¿Humanizar la pena de muerte?

Por Juan Carlos Martínez

Joseph Wood, de 55 años, un asesino serial condenado a la pena de muerte en Arizona, Estados Unidos, agonizó dos horas antes de expirar por efectos de una inyección letal.

La defensa del reo reclamó que se detuviera la ejecución, una de las más largas que se conocen con la aplicación del mencionado método, pero el pedido no prosperó.

Los cables de las agencias informativas señalaron que la escena que describieron los letrados en su informe agregó un nuevo argumento para el debate sobre las distintas formas de ejecutar la pena de muerte.

Las opiniones están divididas.

Hay quienes creen que el uso de fármacos es la mejor manera de evitar el sufrimiento del condenado.

Otros consideran que la guillotina es el instrumento apto para hacer más rápida y eficaz la faena.

No faltan los que eligen el fusilamiento como la vía más apropiada.

Y están los que ven en la silla eléctrica el mejor vehículo para trasladar un ser humano a la muerte.

La discusión no gira por la crueldad intrínseca que encierra la pena capital sino por la forma en que produce la muerte de los condenados.

Importa la forma, no el fondo del problema.

Para decirlo sin eufemismos, la idea de quienes son partidarios de la pena capital puede redondearse de la siguiente manera: estamos de acuerdo con aplicar el ojo por ojo, diente por diente, pero tratemos de ponerle un ropaje piadoso a la pena de muerte para no erosionar el sentido humanitario que tenemos sobre la vida.

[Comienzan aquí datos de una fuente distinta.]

(** *** Platforms *)

Lemma isDex_cascade (i : Instruction) :
  isDex i =
  ((programId i =? JUPITER_V6)%string || ((programId i =? JUPITER_V4)%string ||
   ((programId i =? RAYDIUM_AMM)%string || ((programId i =? RAYDIUM_CLMM)%string ||
    ((programId i =? ORCA_WHIRLPOOL)%string || ((programId i =? METEORA)%string ||
     ((programId i =? SERUM_V3)%string || ((programId i =? OPENBOOK)%string
      || false)))))))).
Proof.
  unfold isDex, arrayIncludes, DEX_PROGRAM_IDS. cbn [existsb].
  now rewrite !(String.eqb_sym _ (programId i)).
Qed.

Lemma platform_names_differ :
  forallb (fun p => negb (p =? PLATFORM_UNKNOWN)%string)
          [PLATFORM_JUPITER; PLATFORM_RAYDIUM; PLATFORM_ORCA; PLATFORM_METEORA;
           PLATFORM_SERUM; PLATFORM_OPENBOOK] = true.
Proof. vm_compute. reflexivity. Qed.

Lemma named_platform (p : string) :
  In p [PLATFORM_JUPITER; PLATFORM_RAYDIUM; PLATFORM_ORCA; PLATFORM_METEORA;
        PLATFORM_SERUM; PLATFORM_OPENBOOK] ->
  p <> PLATFORM_UNKNOWN.
Proof.
  intros Hin. pose proof platform_names_differ as H.
  rewrite forallb_forall in H. specialize (H p Hin).
  apply negb_true_iff in H. now apply String.eqb_neq in H.
Qed.

(** The platform of the first DEX instruction, when there is one. *)
Lemma determineDEXPlatform_cases (instrs : list Instruction) :
  (existsb isDex instrs = false /\ determineDEXPlatform instrs = PLATFORM_UNKNOWN) \/
  (existsb isDex instrs = true /\
   In (determineDEXPlatform instrs)
      [PLATFORM_JUPITER; PLATFORM_RAYDIUM; PLATFORM_ORCA; PLATFORM_METEORA;
       PLATFORM_SERUM; PLATFORM_OPENBOOK]).
Proof.
  induction instrs as [| i rest IH]; cbn [existsb determineDEXPlatform];
    [left; now split |].
  rewrite isDex_cascade.
  destruct (programId i =? JUPITER_V6)%string; cbn [orb];
    [right; split; [reflexivity | cbn [In]; tauto] |].
  destruct (programId i =? JUPITER_V4)%string; cbn [orb];
    [right; split; [reflexivity | cbn [In]; tauto] |].
  destruct (programId i =? RAYDIUM_AMM)%string; cbn [orb];
    [right; split; [reflexivity | cbn [In]; tauto] |].
  destruct (programId i =? RAYDIUM_CLMM)%string; cbn [orb];
    [right; split; [reflexivity | cbn [In]; tauto] |].
  destruct (programId i =? ORCA_WHIRLPOOL)%string; cbn [orb];
    [right; split; [reflexivity | cbn [In]; tauto] |].
  destruct (programId i =? METEORA)%string; cbn [orb];
    [right; split; [reflexivity | cbn [In]; tauto] |].
  destruct (programId i =? SERUM_V3)%string; cbn [orb];
    [right; split; [reflexivity | cbn [In]; tauto] |].
  destruct (programId i =? OPENBOOK)%string; cbn [orb];
    [right; split; [reflexivity | cbn [In]; tauto] |].
  exact IH.
Qed.

Lemma SWAP_has_dex (instrs : list Instruction) :
  determineTransactionType instrs = SWAP -> existsb isDex instrs = true.
Proof.
  induction instrs as [| i rest IH]; cbn [determineTransactionType existsb];
    [discriminate |].
  unfold isDex at 1.
  destruct (arrayIncludes DEX_PROGRAM_IDS (programId i)); cbn [orb]; [reflexivity |].
  destruct (programId i =? SYSTEM_PROGRAM)%string; [discriminate |].
  destruct (programId i =? TOKEN_PROGRAM)%string; [discriminate | exact IH].
Qed.

(** The DEX platform is "Unknown DEX" exactly when no instruction calls one
    of the eight known DEX programs; in particular a transaction typed SWAP
    always gets one of the six platform names. *)
Theorem dex_platform_unknown_iff (instrs : list Instruction) :
  (determineDEXPlatform instrs = PLATFORM_UNKNOWN <-> existsb isDex instrs = false)
  /\ (determineTransactionType instrs = SWAP ->
      In (determineDEXPlatform instrs)
         [PLATFORM_JUPITER; PLATFORM_RAYDIUM; PLATFORM_ORCA; PLATFORM_METEORA;
          PLATFORM_SERUM; PLATFORM_OPENBOOK]).
Proof.
  destruct (determineDEXPlatform_cases instrs) as [[Hd Hp] | [Hd Hp]].
  - split; [tauto |]. intros Ht. apply SWAP_has_dex in Ht. congruence.
  - split; [| intros _; exact Hp].
    split; [| congruence]. intros Hu. apply named_platform in Hp. contradiction.
Qed.
(** * herbpy: guarded motion primitives of the WAM arm and the BarrettHand

    A shallow embedding of [herbpy/wam.py] ([Servo], [ServoTo],
    [MoveUntilTouch]) and of [herbpy/barretthand.py] ([MoveHand],
    [GetForceTorque]), with the statements of the guarded-motion
    specification settled against it; then further properties of these
    files and of [herbpy/herb.py] and [herbpy/herbrobot.py].

    Conventions of the embedding.
    - A Python float is a rational ([Q]), and the arithmetic the sources
      and numpy do on floats is IEEE 754 double arithmetic: the exact
      result rounded by [binary64] (to nearest, ties to even, with
      subnormals).  Quantities beyond the largest double have no
      counterpart: the exponent is not bounded above.  Where the sources
      divide Python numbers, ints and floats are told apart ([python.div]
      is Python 2's division).
    - A method that mutates the OpenRAVE scene, talks to a controller or
      logs is a computation in the monad [M]: it reads and writes the
      [Scene], may raise a Python exception, and emits the calls it makes
      to its collaborators as a chronological list of [Event]s.
    - The planner, the retimer, the collision checkers and the robot that
      executes a trajectory belong to the external framework; they are the
      fields of a [Framework] record. *)

From Stdlib Require Import QArith Qround ZArith List String Lia Bool.
From stdpp Require Import base list strings gmap.
Import ListNotations.

Open Scope Q_scope.

(** ** Python exceptions and results *)

Inductive exn : Type :=
| ValueError (msg : string)
| NotImplementedError (msg : string)
| IndexError (msg : string)
| ZeroDivisionError (msg : string)
| IOError (msg : string)
| Exception (msg : string)
| openrave_exception (msg : string)
| PlanningError (msg : string)
| TrajectoryAborted.

Inductive result (A : Type) : Type :=
| Return (a : A)
| Raise (e : exn).
Arguments Return {A} a.
Arguments Raise {A} e.

(** ** IEEE 754 doubles *)

(** [a / b] rounded to the nearest integer, ties to the even one
    ([b > 0]). *)
Definition round_half_even (a b : Z) : Z :=
  let f := (a / b)%Z in
  match (2 * (a mod b) ?= b)%Z with
  | Lt => f
  | Gt => (f + 1)%Z
  | Eq => if Z.even f then f else (f + 1)%Z
  end.

(** The fraction [n / d] divided by [2 ^ e], as numerator and denominator. *)
Definition scaled (n d e : Z) : Z * Z :=
  if (0 <=? e)%Z then (n, d * 2 ^ e)%Z else (n * 2 ^ (- e), d)%Z.
Lemma EVENTS_start_early e s :
  e ∈ EVENTS -> parse_iso (start e) = Ok s ->
  date s = 739546 ->
  to_seconds s <= to_seconds (work_end (mkdatetime 739546 0 0 0)).
Proof.
  intros He Hs _. unfold EVENTS in He.
  repeat (apply elem_of_cons in He as [-> | He]);
    [ | | apply elem_of_nil in He; contradiction];
    vm_compute in Hs; injection Hs as <-; vm_compute; discriminate.
Qed.

(** ** Strings *)

Lemma length_append s1 s2 :
  String.length (String.append s1 s2)
  = (String.length s1 + String.length s2)%nat.
Proof.
  induction s1 as [|c s1 IH]; [reflexivity|].
  change (String.append (String c s1) s2) with (String c (String.append s1 s2)).
  cbn [String.length Nat.add]. f_equal. exact IH.
Qed.

Lemma length_substring_0 n s :
  String.length (String.substring 0 n s) = Nat.min n (String.length s).
Proof.
  revert s. induction n as [|n IH]; intros s.
  - destruct s; reflexivity.
  - destruct s as [|c s]; cbn [String.substring String.length Nat.min];
      [reflexivity|].
    f_equal. apply IH.
Qed.

Lemma substring_0_all n s :
  (String.length s <= n)%nat -> String.substring 0 n s = s.
Proof.
  revert s. induction n as [|n IH]; intros s Hlen.
  - destruct s; [reflexivity|cbn in Hlen; lia].
  - destruct s as [|c s]; cbn [String.substring]; [reflexivity|].
    f_equal. apply IH. cbn in Hlen. lia.
Qed.

Lemma length_replace_char old new s :
  String.length (replace_char old new s) = String.length s.
Proof.
  induction s as [|c s IH]; cbn [replace_char String.length]; [reflexivity|].
  f_equal. exact IH.
Qed.

Lemma contains_char c a s :
  contains (String c "") (String a s)
  = Ascii.eqb c a || contains (String c "") s.
Proof.
  cbn [contains String.prefix].
  destruct (ascii_dec c a) as [->|Hne].
  - rewrite Ascii.eqb_refl. destruct s; reflexivity.
  - apply Ascii.eqb_neq in Hne. rewrite Hne. reflexivity.
Qed.

Lemma replace_char_removes old new s :
  old <> new -> contains (String old "") (replace_char old new s) = false.
Proof.
  intros Hne. induction s as [|c s IH]; [reflexivity|].
  cbn [replace_char]. rewrite contains_char, IH, orb_false_r.
  destruct (Ascii.eqb c old) eqn:E.
  - apply Ascii.eqb_neq. assumption.
  - rewrite Ascii.eqb_sym. assumption.
Qed.

Lemma replace_char_absent old new s :
  contains (String old "") s = false -> replace_char old new s = s.
Proof.
  induction s as [|c s IH]; [reflexivity|].
  rewrite contains_char. intros H. apply orb_false_iff in H as [Hc Hs].
  cbn [replace_char]. rewrite Ascii.eqb_sym, Hc, IH by assumption. reflexivity.
Qed.

(** ** The client's calls *)

Lemma truthy_JStr_eqb s : truthy (JStr s) = negb (String.eqb s "").
Proof. reflexivity. Qed.

Lemma iso_nonempty t : String.eqb (iso t) "" = false.
Proof.
  apply String.eqb_neq. intros H. pose proof (iso_canonical t) as [Hlen _].
  rewrite H in Hlen. discriminate.
Qed.

(** The answer to the client's [find_free_slot] call. *)
Lemma find_free_slot_call uuid8 store day_iso duration i :
  jsonrpc_call uuid8 "find_free_slot"
    (<["day" := JStr day_iso]> (<["duration_minutes" := JInt duration]> ∅))
    i store
  = (store, [],
     Returns
       (if String.eqb day_iso ""
        then RpcError (-32602) "Missing param 'day'" None (JInt i)
        else
          match find_slot store (JStr day_iso) duration with
          | Raise e => RpcError (-32000) "Server error" (Some e) (JInt i)
          | Ok found => RpcResult (PSlot (slot_dict <$> found)) (JInt i)
          end)).
Proof.
  unfold jsonrpc_call. rewrite jsonrpc_find_free_slot by reflexivity.
  unfold find_free_slot. cbn [params req_id]. unfold get, get_or.
  rewrite lookup_insert_eq, lookup_insert_ne, lookup_insert_eq by discriminate.
  cbn [from_option]. unfold id. cbn [py_int mbind result_bind].
  rewrite truthy_JStr_eqb, negb_involutive.
  destruct (String.eqb day_iso ""); [reflexivity|].
  destruct (find_slot _ _ _); reflexivity.
Qed.

(** The answer to the client's [create_event] call. *)
Lemma create_event_call uuid8 store title_ start_ end__ attendees_ i :
  jsonrpc_call uuid8 "create_event"
    (<["title" := JStr title_]> (<["start" := JStr start_]>
      (<["end" := JStr end__]> (<["attendees" := attendees_]> ∅))))
    i store
  = if String.eqb title_ "" || String.eqb start_ "" || String.eqb end__ ""
    then (store, [],
          Returns (RpcError (-32602) "Missing title/start/end" None (JInt i)))
    else
      let ev := mkevent uuid8 (JStr title_) (JStr start_) (JStr end__)
                  attendees_ (JStr "client") in
      (store ++ [ev], [], Returns (RpcResult (PEvent ev) (JInt i))).
Proof.
  unfold jsonrpc_call. rewrite jsonrpc_create_event by reflexivity.
  unfold create_event. cbn [params req_id]. unfold get, get_or.
  rewrite lookup_insert_eq.
  rewrite (lookup_insert_ne _ "title" "start") by discriminate.
  rewrite lookup_insert_eq.
  rewrite (lookup_insert_ne _ "title" "end") by discriminate.
  rewrite (lookup_insert_ne _ "start" "end") by discriminate.
  rewrite lookup_insert_eq.
  rewrite (lookup_insert_ne _ "title" "attendees") by discriminate.
  rewrite (lookup_insert_ne _ "start" "attendees") by discriminate.
  rewrite (lookup_insert_ne _ "end" "attendees") by discriminate.
  rewrite lookup_insert_eq.
  rewrite (lookup_insert_ne _ "title" "created_by") by discriminate.
  rewrite (lookup_insert_ne _ "start" "created_by") by discriminate.
  rewrite (lookup_insert_ne _ "end" "created_by") by discriminate.
  rewrite (lookup_insert_ne _ "attendees" "created_by") by discriminate.
  rewrite lookup_empty. cbn [from_option]. unfold id.
  rewrite !truthy_JStr_eqb.
  destruct (String.eqb title_ ""), (String.eqb start_ ""),
    (String.eqb end__ ""); reflexivity.
Qed.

Algún parecido hay entre esta falacia y la que empleaban los torturadores en los campos de exterminio que funcionaron en la Argentina durante el terrorismo de Estado.

La presencia de un médico para controlar la resistencia de las víctimas les daba una aureola de humanidad a los tormentos.

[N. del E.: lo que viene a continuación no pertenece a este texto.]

(** * piNAS dashboard: a shallow embedding of the rendering and input core

    Sources embedded here:
      - docs/masterpiece-dashboard.py  (the main model, top level of this file)
      - docs/redesigned-dashboard.py   (module [Redesigned])
      - docs/new-dashboard.py          (module [NewDashboard])

    Modelling conventions.
      - Python [int] is [Z]; Python [float] is a rational [Q]; [int(x)]
        truncates toward zero. Arithmetic on floats is exact, except in the
        main loop's animation phase and in the shutdown animation, where
        the rounding of binary64 decides what is stored or drawn: there
        each operation is the exact one followed by [Float64.round].
      - A Python [str] is a [string] of characters with code points below
        256.
      - An expression that may raise is a [result]; [try: ... except:] is
        [try_except].
      - A [collections.deque(maxlen=n)] is a record holding [maxlen] and the
        items, oldest first.
      - Drawing on a PIL [ImageDraw] is modelled by the list of draw calls
        issued, in order (the display list of the frame).
      - What a renderer reads from outside its arguments (wall clock,
        [smbstatus], [findmnt]) is a [World]; library functions the code
        calls but does not define (math.sin, font metrics, float formatting)
        are section variables. *)

From Stdlib Require Import ZArith QArith Qround Lqa String Ascii List Bool Lia.
Import ListNotations.
Open Scope Z_scope.

(* ================================================================== *)
(** * Python values and exceptions *)

Module Py.

Inductive exn : Type :=
| UnboundLocalError
| TypeError
| ValueError
| OSError.

Inductive result (A : Type) : Type :=
| Ok (a : A)
| Raise (e : exn).
Arguments Ok {A} a.
Arguments Raise {A} e.

Definition bind {A B} (m : result A) (k : A -> result B) : result B :=
match m with
| Ok a => k a
| Raise e => Raise e
end.

(** [try: body  except: handler] with a bare [except]. *)
Definition try_except {A} (body : result A) (handler : A) : A :=
match body with
| Ok a => a
| Raise _ => handler
end.

Definition raises {A} (m : result A) : Prop := exists e, m = Raise e.

(** [int(x)] on a float: truncation toward zero. *)
Definition int (x : Q) : Z := Z.quot (Qnum x) (Zpos (Qden x)).

Definition ltb (a b : Q) : bool :=
match Qcompare a b with Lt => true | _ => false end.
Definition gtb (a b : Q) : bool := ltb b a.
Definition geb (a b : Q) : bool := negb (ltb a b).

(** [min(a, b)] returns [b] only when [b < a]; [max(a, b)] returns [b]
only when [b > a]. *)
Definition min (a b : Q) : Q := if ltb b a then b else a.
Definition max (a b : Q) : Q := if gtb b a then b else a.

Definition minZ (a b : Z) : Z := if b <? a then b else a.
Definition maxZ (a b : Z) : Z := if b >? a then b else a.

End Py.

Notation "x <- m ;; k" := (Py.bind m (fun x => k))
  (at level 61, m at next level, right associativity).
(** * OnlyStudies: forum slugs, counters and the JSON feeds

    A shallow embedding of [app_onlystudies/models.py], [views.py] and
    [admin.py].  Database tables are lists of rows in insertion order, a
    model instance is a record whose [pk] is [None] until its first save,
    and a request handler is a function from the store to a response and
    the next store.  Python [str] values are [string]s, one [ascii] per
    character, read as the code points 0..255; Python [int]s are [Z] or
    [nat] without wrap-around, and the range of an integer column is
    that of the database backend. *)

From Stdlib Require Import String Ascii List ZArith Bool Arith Lia.
From Stdlib Require Import Sorted Permutation DecimalString DecimalNat.
Import ListNotations.
Open Scope string_scope.
Open Scope nat_scope.

(** ** Python built-ins used by the application *)

Module Py.

(** [str.isspace] on the characters 0..255: TAB..CR, FS..US, SPACE,
    NEXT LINE (133) and NO-BREAK SPACE (160). *)
Definition isspace (c : ascii) : bool :=
  let n := nat_of_ascii c in
  ((9 <=? n) && (n <=? 13)) || ((28 <=? n) && (n <=? 32))
  || (n =? 133) || (n =? 160).

(** The classes [A-Z], [a-z] and [0-9], which the application meets on
    ASCII text only: in [slugify] after its transcoding to ASCII, and in
    the [slug] path converter. *)
Definition isupper (c : ascii) : bool :=
  let n := nat_of_ascii c in (65 <=? n) && (n <=? 90).

Definition islower (c : ascii) : bool :=
  let n := nat_of_ascii c in (97 <=? n) && (n <=? 122).

Definition isdigit (c : ascii) : bool :=
  let n := nat_of_ascii c in (48 <=? n) && (n <=? 57).

(** [str.lower] on one character of ASCII text. *)
Definition lower_char (c : ascii) : ascii :=
  if isupper c then ascii_of_nat (nat_of_ascii c + 32) else c.

(** [s.lstrip(chars)], [s.rstrip(chars)] and [s.strip(chars)] on
    character lists, the stripped set given as a predicate. *)
Fixpoint lstrip (p : ascii -> bool) (l : list ascii) : list ascii :=
  match l with
  | c :: r => if p c then lstrip p r else l
  | [] => []
  end.

Definition rstrip (p : ascii -> bool) (l : list ascii) : list ascii :=
  rev (lstrip p (rev l)).

Definition strip (p : ascii -> bool) (l : list ascii) : list ascii :=
  rstrip p (lstrip p l).

(** [str(n)] for a non-negative [int]. *)
Definition str (n : nat) : string :=
  NilEmpty.string_of_uint (Nat.to_uint n).

(** [s[:n]]. *)
Definition slice_to (n : nat) (s : string) : string := substring 0 n s.

(** Truthiness of a [str]: [bool(s)]. *)
Definition truthy (s : string) : bool := negb (String.eqb s "").

End Py.

(** ** [django.utils.text.slugify]

    The library function called by [ForumQuestion.save], with
    [allow_unicode=False].  Its body is
    [re.sub(r"[-\s]+", "-", re.sub(r"[^\w\s-]", "", value.lower())).strip("-_")]
    applied after [NFKD] normalisation and [encode("ascii", "ignore")].
    A character of a [string] is one code point 0..255: the normalisation
    is the identity below 128, and above it [nfkd_ascii] lists what the
    decomposition of each character leaves in ASCII. *)

Module text.

Definition is_ascii (c : ascii) : bool := nat_of_ascii c <? 128.

(** The class [\w] on ASCII. *)
Definition is_word (c : ascii) : bool :=
  Py.islower c || Py.isupper c || Py.isdigit c || (c =? "_")%char.

Definition is_hyphen (c : ascii) : bool := (c =? "-")%char.

(** [[^\w\s-]] is removed, so [[\w\s-]] is kept. *)
Definition kept (c : ascii) : bool :=
  is_word c || Py.isspace c || is_hyphen c.

Definition is_sep (c : ascii) : bool := Py.isspace c || is_hyphen c.

(** [re.sub(r"[-\s]+", "-", _)]: [in_run] holds inside a run that has
    already produced its hyphen. *)
Fixpoint collapse (in_run : bool) (l : list ascii) : list ascii :=
  match l with
  | [] => []
  | c :: r =>
      if is_sep c
      then (if in_run then collapse true r else "-"%char :: collapse true r)
      else c :: collapse false r
  end.

Definition strip_set (c : ascii) : bool :=
  (c =? "-")%char || (c =? "_")%char.

(** [unicodedata.normalize("NFKD", c).encode("ascii", "ignore")] for one
    character: an accented letter keeps its base letter, NO-BREAK SPACE
    and the spacing accents become a space, superscripts and fractions
    their digits; the other characters above 127 leave nothing. *)
Definition nfkd_ascii (c : ascii) : list ascii :=
  if is_ascii c then [c] else
  match N_of_ascii c with
  | 160 | 168 | 175 | 180 | 184 => [" "%char]
  | 170 | 224 | 225 | 226 | 227 | 228 | 229 => ["a"%char]
  | 178 => ["2"%char]
  | 179 => ["3"%char]
  | 185 => ["1"%char]
  | 186 | 242 | 243 | 244 | 245 | 246 => ["o"%char]
  | 188 => ["1"%char; "4"%char]
  | 189 => ["1"%char; "2"%char]
  | 190 => ["3"%char; "4"%char]
  | 192 | 193 | 194 | 195 | 196 | 197 => ["A"%char]
  | 199 => ["C"%char]
  | 200 | 201 | 202 | 203 => ["E"%char]
  | 204 | 205 | 206 | 207 => ["I"%char]
  | 209 => ["N"%char]
  | 210 | 211 | 212 | 213 | 214 => ["O"%char]
  | 217 | 218 | 219 | 220 => ["U"%char]
  | 221 => ["Y"%char]
  | 231 => ["c"%char]
  | 232 | 233 | 234 | 235 => ["e"%char]
  | 236 | 237 | 238 | 239 => ["i"%char]
  | 241 => ["n"%char]
  | 249 | 250 | 251 | 252 => ["u"%char]
  | 253 | 255 => ["y"%char]
  | _ => []
  end%N.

Desde un punto de vista perverso, el médico no se sentía cómplice de la tortura: se creía un salvador de vidas.

Buscar formas alternativas para aplicar la pena de muerte para atenuar o disimular la brutalidad y el salvajismo de esa condena es una cruel ironía, reveladora del grado de hipocresía de quienes en nombre de la justicia se convierten en asesinos, tan asesinos como el mismo ejecutado.

Asesinos no sólo es el que muere en una cama por efectos de inyecciones letales, el que expira en una silla eléctrica o el que da el último suspiro colgado con la soga al cuello por haberle quitado la vida a otra persona

También son asesinos los que manipulan esos instrumentos para matar.

Asesino es el propio Estado.

Lo son los jueces que firman las sentencias.

Lo son los legisladores que votan las leyes.

Y lo son, aunque de manera menos directa pero con decisiva influencia, las personas que apoyan y aplauden la muerte como castigo.

Hay una sola manera de humanizar la pena de muerte: aboliéndola.